Introduction to Phonics

The sunshine is here and the summer holidays are just around the corner! For those of us who will be waving their little ones off at the school gates for the first time in September, this is the ideal time to get ahead with the basics, or to keep older minds busy and refreshed for next term.

As my little girl Bridget will soon be joining her big brother at school, I have added a Phonics print to my educational print collection, as well as some free printable worksheets for all beginners in Phonics. My new Phonics print focusses on the first sounds they will learn and is a great reference as they progress through their Phonics journey!

So what is Phonics?

Phonics is simply the method now widely used to teach children to read and write, by blending the sounds of letters. Teaching Phonics is broken into 6 phases, the first starts through play at home or while at nursery. Here's a run down of the 6 phases of Phonics to give you a better understanding of what to expect and when.

Phase 1

Phase 1 phonics focuses on developing memory, listening, and speaking skills, and includes understanding environmental sounds, instrumental sounds, body sounds, rhythm and rhyme, alliteration, voice sounds and lastly oral blending and segmenting.

It turns out that your child banging on pots and pans does far more than just give you a headache! Making sounds on different objects, shaking rattles, and generally making a ruckus, is one of the first steps. Singing rhyming songs and clapping out rhythms, along with games like I-Spy all count towards Phase 1 learning.

A woodland walk chatting about what you can hear (the wind through the leaves, birds tweeting, twigs snapping etc) is a great way to encourage kids to distinguish between sounds, or if you’re crafty there are lots of tutorials online for making instruments at home out of recycled containers.

Phase 2

Over roughly 6 weeks in Reception, children will start Phase 2 and will begin to learn Phonemes (the sounds that letters make) focusing first on the 19 most common single letter sounds. Most schools begin with S, A, T, P, I and N.
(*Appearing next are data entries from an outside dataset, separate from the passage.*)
(* ===== verification/CanonicalJson.v ===== *)
(** * Canonical JSON and the fingerprint of a request

    Models src/core/contracts/idempotency_canonical_json.py and semantic_header_registry.py. *)

From S2P Require Import Prelude PyValue.
From Stdlib Require Import Ascii SpecFloat.
Local Open Scope Z_scope.

(** ** [format(x, ".15g")] of a finite float *)

(** The value [n/d] rounded half to even to [15] significant digits: the digits and the
    exponent of the first one. *)
Definition round_div (n d : Z) : Z :=
  let q := n / d in
  let r := 2 * (n mod d) in
  if r <? d then q else if d <? r then q + 1 else if Z.even q then q else q + 1.
Definition sig_digits (n d : Z) : Z * Z :=
  let k := dec_point n d in
  let c := if k <=? 15 then round_div (n * pow10 (15 - k)) d else round_div n (d * pow10 (k - 15)) in
  if c =? pow10 15 then (pow10 14, k) else (c, k - 1).

Definition format_g (digits : string) (ex : Z) : string :=
  let len := Z.of_nat (String.length digits) in
  if (-4 <=? ex) && (ex <? 15) then
    if ex <? 0 then "0." +:+ str_rep (Z.to_nat (- ex - 1)) "0" +:+ digits
    else if len <=? ex + 1 then digits +:+ str_rep (Z.to_nat (ex + 1 - len)) "0"
    else String.substring 0 (Z.to_nat (ex + 1)) digits +:+ "." +:+
         String.substring (Z.to_nat (ex + 1)) (Z.to_nat (len - ex - 1)) digits
  else
    let mant := if len =? 1 then digits
                else String.substring 0 1 digits +:+ "." +:+
                     String.substring 1 (Z.to_nat (len - 1)) digits in
    mant +:+ "e" +:+ (if ex <? 0 then "-" else "+") +:+
    (if Z.abs ex <? 10 then "0" +:+ pretty (Z.abs ex) else pretty (Z.abs ex)).

Definition format_15g (x : spec_float) : string :=
  match x with
  | S754_zero s => if s then "-0" else "0"
  | S754_infinity s => if s then "-inf" else "inf"
  | S754_nan => "nan"
  | S754_finite s m e =>
      let n := if 0 <=? e then Z.pos m * 2 ^ e else Z.pos m in
      let d := if 0 <=? e then 1 else 2 ^ (- e) in
      let '(c, ex) := sig_digits n d in
      let c' := rstrip_zeros 20 c in
      (if s then "-" else EmptyString) +:+ format_g (pretty c') ex
  end.

(** ** Normalisation *)

(** Python's order on the keys of two items. *)
Definition key_le {A} (a b : string * A) : bool := str_leb a.1 b.1.

(* src/core/contracts/idempotency_canonical_json.py :: _normalize_number *)
Definition _normalize_number (v : pyval) : res pyval :=
  match v with
  | PFloat ((S754_infinity _ | S754_nan)) =>
      Err (ValueError "non-finite float is not supported in canonical JSON")
  | PFloat x => Ok (PStr (format_15g x))
  | _ => Ok v
  end.

Fixpoint map_res {A B} (f : A → res B) (l : list A) : res (list B) :=
  match l with
  | [] => Ok []
  | x :: l' => let? y := f x in let? ys := map_res f l' in Ok (y :: ys)
  end.

(** A dictionary's items are sorted by key, then normalised in that order: the normalised items
    in the order of the dictionary, sorted, when none raises. *)
(* src/core/contracts/idempotency_canonical_json.py :: _normalize_value *)
Fixpoint _normalize_value (v : pyval) : res pyval :=
  match v with
  | PInt _ | PFloat _ => _normalize_number v
  | PDict d =>
      let? items := (fix go (d : list (string * pyval)) : res (list (string * pyval)) :=
                       match d with
                       | [] => Ok []
                       | (k, w) :: d' => let? w' := _normalize_value w in
                                         let? rest := go d' in Ok ((k, w') :: rest)
                       end) d in
      Ok (PDict (ssort key_le items))
  | PList l =>
      let? items := (fix go (l : list pyval) : res (list pyval) :=
                       match l with
                       | [] => Ok []
                       | w :: l' => let? w' := _normalize_value w in
                                    let? rest := go l' in Ok (w' :: rest)
                       end) l in
      Ok (PList items)
  | PStr _ | PBool _ | PNone => Ok v
  end.

(** ** [json.dumps(v, sort_keys=True, separators=(",", ":"), ensure_ascii=False)] *)

Definition json_char (c : ascii) : string :=
  let n := code c in
  if (n =? 34)%N then "\" +:+ String c EmptyString
  else if (n =? 92)%N then "\\"
  else if (n =? 10)%N then "\n"
  else if (n =? 13)%N then "\r"
  else if (n =? 9)%N then "\t"
  else if (n =? 8)%N then "\b"
  else if (n =? 12)%N then "\f"
  else if (n <? 32)%N
  then "\u00" +:+ String (hex_digit (n / 16)) (String (hex_digit (n mod 16)) EmptyString)
  else String c EmptyString.
Fixpoint json_chars (s : string) : string :=
  match s with EmptyString => EmptyString | String c s' => json_char c +:+ json_chars s' end.
Definition json_str (s : string) : string :=
  String quote2 (json_chars s +:+ String quote2 EmptyString).

(** [allow_nan=False] raises on a float that is not finite; the finite ones print as [repr]. *)
Fixpoint dump_sorted (v : pyval) : string :=
  match v with
  | PNone => "null"
  | PBool b => if b then "true" else "false"
  | PInt z => pretty z
  | PFloat x => float_repr x
  | PStr s => json_str s
  | PList l => "[" +:+ join "," (map dump_sorted l) +:+ "]"
  | PDict d =>
      "{" +:+ join "," (map (λ kv : string * string, json_str kv.1 +:+ ":" +:+ kv.2)
                          (ssort key_le (map (λ kv, match kv with (k, w) => (k, dump_sorted w) end) d)))
      +:+ "}"
  end.

(* src/core/contracts/idempotency_canonical_json.py :: canonical_json_dumps *)
Definition canonical_json_dumps (payload : pyval) : res string :=
  let? normalized := _normalize_value payload in Ok (dump_sorted normalized).

Section Hash.
Variable sha256_hex : string → string.

(* src/core/contracts/idempotency_canonical_json.py :: canonical_body_hash *)
Definition canonical_body_hash (payload : pyval) : res string :=
  let? dumped := canonical_json_dumps payload in Ok (sha256_hex dumped).

(* src/core/contracts/idempotency_canonical_json.py :: canonical_query_hash *)
Definition canonical_query_hash (query_items : list (string * list string)) : res string :=
  let normalized := map (λ kv : string * list string,
                       (kv.1, PList (map PStr (ssort str_leb kv.2)))) (ssort key_le query_items) in
  let? dumped := canonical_json_dumps (PDict normalized) in Ok (sha256_hex dumped).

(* src/core/contracts/semantic_header_registry.py :: SEMANTIC_HEADERS *)
Definition SEMANTIC_HEADERS : list string :=
  ["Idempotency-Key"; "If-Match"; "X-Feature-Flag"; "X-Tenant-Mode"].

(** The dictionary of the headers by lower-cased name: a later header replaces an earlier one. *)
Definition lower_headers (headers : list (string * string)) : list (string * string) :=
  dupdate [] (map (λ kv : string * string, (lower kv.1, kv.2)) headers).

(* src/core/contracts/semantic_header_registry.py :: normalize_semantic_headers *)
Definition normalize_semantic_headers (headers : list (string * string)) : list (string * string) :=
  let low := lower_headers headers in
  ssort key_le
    (foldl (λ acc header,
       match dget (lower header) low with
       | Some value => let v := strip value in
                       if str_empty v then acc else dset header v acc
       | None => acc
       end) [] SEMANTIC_HEADERS).

(* src/core/contracts/semantic_header_registry.py :: semantic_header_registry_hash *)
Definition semantic_header_registry_hash : string :=
  sha256_hex (join (String "010" EmptyString) (ssort str_leb (map lower SEMANTIC_HEADERS))).

(* src/core/contracts/semantic_header_registry.py :: is_sensitive_replay_header *)
Definition is_sensitive_replay_header (header_name : string) : bool :=
  bool_decide (lower (strip header_name) ∈ map lower ["Authorization"; "Set-Cookie"; "Cookie"]).

(* src/server/api/idempotency_engine.py :: _semantic_headers_hash *)
Definition _semantic_headers_hash (headers : list (string * string)) : res string :=
  let? dumped := canonical_json_dumps
    (PDict (map (λ kv : string * string, (kv.1, PStr kv.2)) (normalize_semantic_headers headers))) in
  Ok (sha256_hex dumped).
End Hash.

Example g_one : format_15g (S754_finite false 4503599627370496 (-52)) = "1".
Proof. vm_compute. reflexivity. Qed.
Example g_tenth : format_15g (S754_finite false 7205759403792794 (-56)) = "0.1".
Proof. vm_compute. reflexivity. Qed.
Example g_third : format_15g (S754_finite false 6004799503160661 (-54)) = "0.333333333333333".
Proof. vm_compute. reflexivity. Qed.
Example g_big : format_15g (S754_finite false 4768371582031250 21) = "1e+22".
Proof. vm_compute. reflexivity. Qed.
Example g_small : format_15g (S754_finite false 5902958103587057 (-69)) = "1e-05".
Proof. vm_compute. reflexivity. Qed.
Example dump_ex :
  canonical_json_dumps (PDict [("b", PInt 2); ("a", PList [PBool true; PNone; PStr "x"])])
  = Ok (String.concat EmptyString ["{"; json_str "a"; ":[true,null,"; json_str "x"; "],"; json_str "b"; ":2}"]).
Proof. vm_compute. reflexivity. Qed.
By the end of Phase Two children will be taught to segment simple words, blend basic letter sounds and be able to read some Vowel+Consonant+Vowel (CVC) words such as M-U-M / D-A-D / C-A-T etc… They will also be taught to recognise some ‘tricky words’ (or common words that aren’t phonetic) like T-H-E / Y-O-U and G-O on sight.

You could also start sounding out letters of common household items to your child while you go about your day. Another easy idea is to put post-It notes or labels on different objects in daily use around the house to familiarise your child with the letters and word formations, spelling them out together.

Check out my free printables as a fun way to get them engaging in the first sounds!

Phase 3

Over roughly 12 weeks children will learn the sounds for the remaining letters of the alphabet, as well as letter names and more Graphemes (two or more letters that make up a sound) such as CH, OO, TH, SH etc… and will be encouraged to form words and begin to write each letter.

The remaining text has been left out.